Komitmen untuk Pembangunan yang Berkelanjutan
Di akhir arahannya, Bobby menekankan pentingnya melaksanakan semua proyek pembangunan, baik yang bersifat fisik maupun non-fisik, dengan kualitas yang optimal. Hal ini bertujuan agar manfaat dari proyek tersebut dapat dirasakan secara langsung oleh masyarakat.
Pemerintah Provinsi Sumut menunjukkan komitmen untuk segera mentransfer dana DBH setelah semua persyaratan administratif yang dibutuhkan dari kabupaten dan kota dinyatakan lengkap. Dengan demikian, diharapkan penyaluran dana ini dapat berjalan lancar dan memberikan dampak positif bagi pembangunan di seluruh wilayah Sumatera Utara.
Melalui langkah-langkah yang tepat dan cepat, diharapkan setiap daerah dapat mengoptimalkan penggunaan Dana Bagi Hasil untuk kepentingan masyarakat. Dengan begitu, tujuan utama dari penyaluran dana ini, yaitu untuk meningkatkan kesejahteraan dan pembangunan daerah, dapat tercapai dengan baik.

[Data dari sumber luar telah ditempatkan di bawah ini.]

(** A usage known to be live, with the accounts as they are. *)
Lemma entry_of_accounts debt g n ds sb lease :
  accounts debt g n ds -> g_collected g !! sb = None ->
  exists g' id u, entry_of sb lease g = (id, g') /\ accounts debt g' n ds /\ g_stats g' !! sb = Some id /\ g_usages g' !! id = Some u
    /\ g_collected g' = g_collected g /\ (forall sb', sb' <> sb -> g_stats g' !! sb' = g_stats g !! sb')
    /\ (forall id0, g_stats g !! sb = Some id0 -> id = id0) /\ (g_usages g !! id = None \/ g' = g).
Proof.
  intros A C. pose proof A as [St One Co Pe De Ow Ba Ne Li Do]. unfold entry_of.
  destruct (g_stats g !! sb) as [id|] eqn:E.
  { destruct (St _ _ E) as [u U]. exists g, id, u. split; [done|]. split; [done|].
    split; [done|]. split; [done|]. split; [done|]. split; [done|]. split; [congruence|by right]. }
  set (id := fresh_key (g_usages g)).
  assert (g_usages g !! id = None) as F.
  { apply not_elem_of_dom. unfold id, fresh_key. apply is_fresh. }
  set (u := Gateway.mkUsage _ _ _ _ _). set (g' := g <| g_usages := _ |> <| g_stats := _ |>).
  assert (forall sb', g_stats g !! sb' <> Some id) as Out.
  { intros sb' E'%St. rewrite F in E'. by destruct E'. }
  destruct (Ne id F) as [Nb Ni]. pose proof (Ba id) as Bi. rewrite Nb in Bi.
  exists g', id, u. split; [done|]. split; [|split; [apply lookup_insert_eq|split; [apply lookup_insert_eq|]]].
  - split; simpl.
    + intros sb' i [[-> <-]|[N L]]%lookup_insert_Some; [rewrite lookup_insert_eq; by eexists|].
      destruct (St _ _ L) as [u' U']. rewrite lookup_insert_ne by (intros ->; congruence). by eexists.
    + intros s1 s2 i [[-> <-]|[N1 L1]]%lookup_insert_Some [[E2 E2']|[N2 L2]]%lookup_insert_Some; try done.
      * by apply Out in L2.
      * subst. by apply Out in L1.
      * by eapply One.
    + intros sb' I. rewrite lookup_insert_ne; [by apply Co|]. intros ->. rewrite C in I. by destruct I.
    + intros i u' [[<- <-]|[N L]]%lookup_insert_Some; [simpl; replace (tally (owes ds id) n) with 0 by lia; rewrite bool_decide_eq_false_2; [done|]; intros D; apply De in D; rewrite F in D; by destruct D|]. by apply Pe.
    + intros i D. destruct (De i D) as [u' U']. rewrite lookup_insert_ne by (intros <-; congruence). by eexists.
    + intros t sb' i O. destruct (Ow _ _ _ O) as (L & [u' U'] & W). split; [done|].
      assert (i <> id) as Ni' by (intros ->; congruence). rewrite lookup_insert_ne by done. split; [by eexists|].
      intros s2 [[-> E2]|[N2 L2]]%lookup_insert_Some; [by subst|by apply W].
    + done.
    + intros i [L _]%lookup_insert_None. by apply Ne.
    + intros sb' i u' [[-> <-]|[N L]]%lookup_insert_Some U'.
      * rewrite lookup_insert_eq in U'. injection U' as <-. simpl. split; [lia|]. split; [rewrite Ni; done|]. lia.
      * destruct (St _ _ L) as [u0 U0]. rewrite lookup_insert_ne in U' by (intros <-; congruence). by eapply Li.
    + intros t sb' i s I Z. destruct (Do _ _ _ _ I Z) as ([u' U'] & W & R). assert (i <> id) by (intros ->; congruence).
      rewrite lookup_insert_ne by done. split; [by eexists|]. split; [|done].
      intros s2 [[-> E2]|[N2 L2]]%lookup_insert_Some; [by subst|by apply W in L2].
  - split; [done|]. split; [intros sb' N; simpl; by rewrite lookup_insert_ne|]. split; [done|by left].
Qed.

(** Changing one usage. *)
Lemma change_lookup id f g i u :
  g_usages (change_usage id f g) !! i = Some u ->
  (i = id /\ exists u0, g_usages g !! id = Some u0 /\ u = f u0) \/ (i <> id /\ g_usages g !! i = Some u).
Proof.
  simpl. destruct (decide (i = id)) as [->|N].
  - rewrite lookup_alter_eq. intros E. left. split; [done|]. destruct (g_usages g !! id) as [u0|]; [|done].
    injection E as <-. by exists u0.
  - rewrite lookup_alter_ne by done. by right.
Qed.
Lemma change_some id f g i : is_Some (g_usages (change_usage id f g) !! i) <-> is_Some (g_usages g !! i).
Proof.
  simpl. destruct (decide (i = id)) as [->|N]; [rewrite lookup_alter_eq|by rewrite lookup_alter_ne].
  apply fmap_is_Some.
Qed.
Lemma change_none id f g i : g_usages (change_usage id f g) !! i = None -> g_usages g !! i = None.
Proof. rewrite !eq_None_not_Some. intros N S. by apply N, change_some. Qed.

Lemma settle_accounts g n ds id : accounts None g n ds -> is_Some (g_usages g !! id) -> accounts (Some id) (settle id g) n ds.
Proof.
  intros [St One Co Pe De Ow Ba Ne Li Do] I. unfold settle. split; try done.
  - intros sb i E. apply change_some. by eapply St.
  - intros i u [(-> & u0 & E & ->)|[N E]]%change_lookup.
    + rewrite bool_decide_eq_true_2 by done. apply Pe in E. rewrite bool_decide_eq_false_2 in E by done. simpl. lia.
    + rewrite bool_decide_eq_false_2 by congruence. apply Pe in E. by rewrite bool_decide_eq_false_2 in E.
  - intros i [= <-]. by apply change_some.
  - intros t sb i E. destruct (Ow t sb i E) as (L & X & W). split; [done|]. split; [by apply change_some|done].
  - intros i E%change_none. by apply Ne.
  - intros sb i u E [(-> & u0 & E' & ->)|[N E']]%change_lookup; exact (Li _ _ _ E E').
  - intros t sb i s E Z. destruct (Do t sb i s E Z) as (X & R). split; [by apply change_some|done].
Qed.

Section deed.
Context (g : Gateway) (n : nat) (ds : list (nat * deed)) (t : nat).

Lemma accounts_began sb id u :
  accounts None g n ds -> (t < n)%nat -> owed (own t ds) = None ->
  g_stats g !! sb = Some id -> g_usages g !! id = Some u ->
  accounts None (change_usage id (fun u => u <| u_pending := (u_pending u + 1)%Z |>) g) n (ds ++ [(t, Began sb id)]).
Proof.
  intros [St One Co Pe De Ow Ba Ne Li Do] L O E U.
  assert (forall i, owes ds i t = false) as O0 by (intros i; unfold owes; by rewrite O).
  assert (forall i, tally (owes (ds ++ [(t, Began sb id)]) i) n = tally (owes ds i) n + b2n (id =? i)) as T.
  { intros i. pose proof (tally_owes n ds t (Began sb id) i L) as T. rewrite O0 in T. unfold owes at 3 in T.
    rewrite owed_snoc in T. simpl in T. lia. }
  split; try done.
  - intros sb' i E'. apply change_some. by eapply St.
  - intros i u' [(-> & u0 & E' & ->)|[N E']]%change_lookup; rewrite T; apply Pe in E'; simpl in *.
    + rewrite N.eqb_refl. simpl. lia.
    + rewrite (proj2 (N.eqb_neq id i)) by done. simpl. lia.
  - intros t' sb' i. destruct (decide (t' = t)) as [->|N].
    + rewrite owed_snoc. simpl. intros [= <- <-]. split; [done|]. split; [apply change_some; by eexists|].
      intros sb' E'. by eapply One.
    + rewrite owed_before by done. intros O'. destruct (Ow _ _ _ O') as (L' & X & W). split; [done|].
      split; [by apply change_some|done].
  - intros i. rewrite !number_snoc, T, Ba. simpl. lia.
  - intros i E'%change_none. rewrite !number_snoc. simpl. destruct (N.eqb_spec id i) as [->|]; [congruence|].
    simpl. rewrite !N.add_0_r. by apply Ne.
  - intros sb' i u' E' [(-> & u0 & E2 & ->)|[N E2]]%change_lookup; rewrite !number_snoc; simpl; rewrite !N.add_0_r;
      exact (Li _ _ _ E' E2).
  - intros t' sb' i s I Z. apply deeds_snoc in I as [I|[_ ?]]; [|done].
    destruct (Do _ _ _ _ I Z) as (X & W & R). assert (id <> i) by (intros ->; by eapply W).
    split; [by apply change_some|]. split; [done|]. rewrite T, !number_snoc. simpl.
    rewrite (proj2 (N.eqb_neq id i)) by done. simpl. by rewrite !N.add_0_r.
Qed.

Sebagai penutup, penting bagi setiap pemangku kepentingan untuk saling berkoordinasi dan berkomunikasi dengan baik, guna memastikan bahwa setiap proses administratif dapat diselesaikan dengan efisien. Dengan demikian, penyaluran DBH dapat dilakukan tepat waktu, tanpa adanya kendala yang berarti.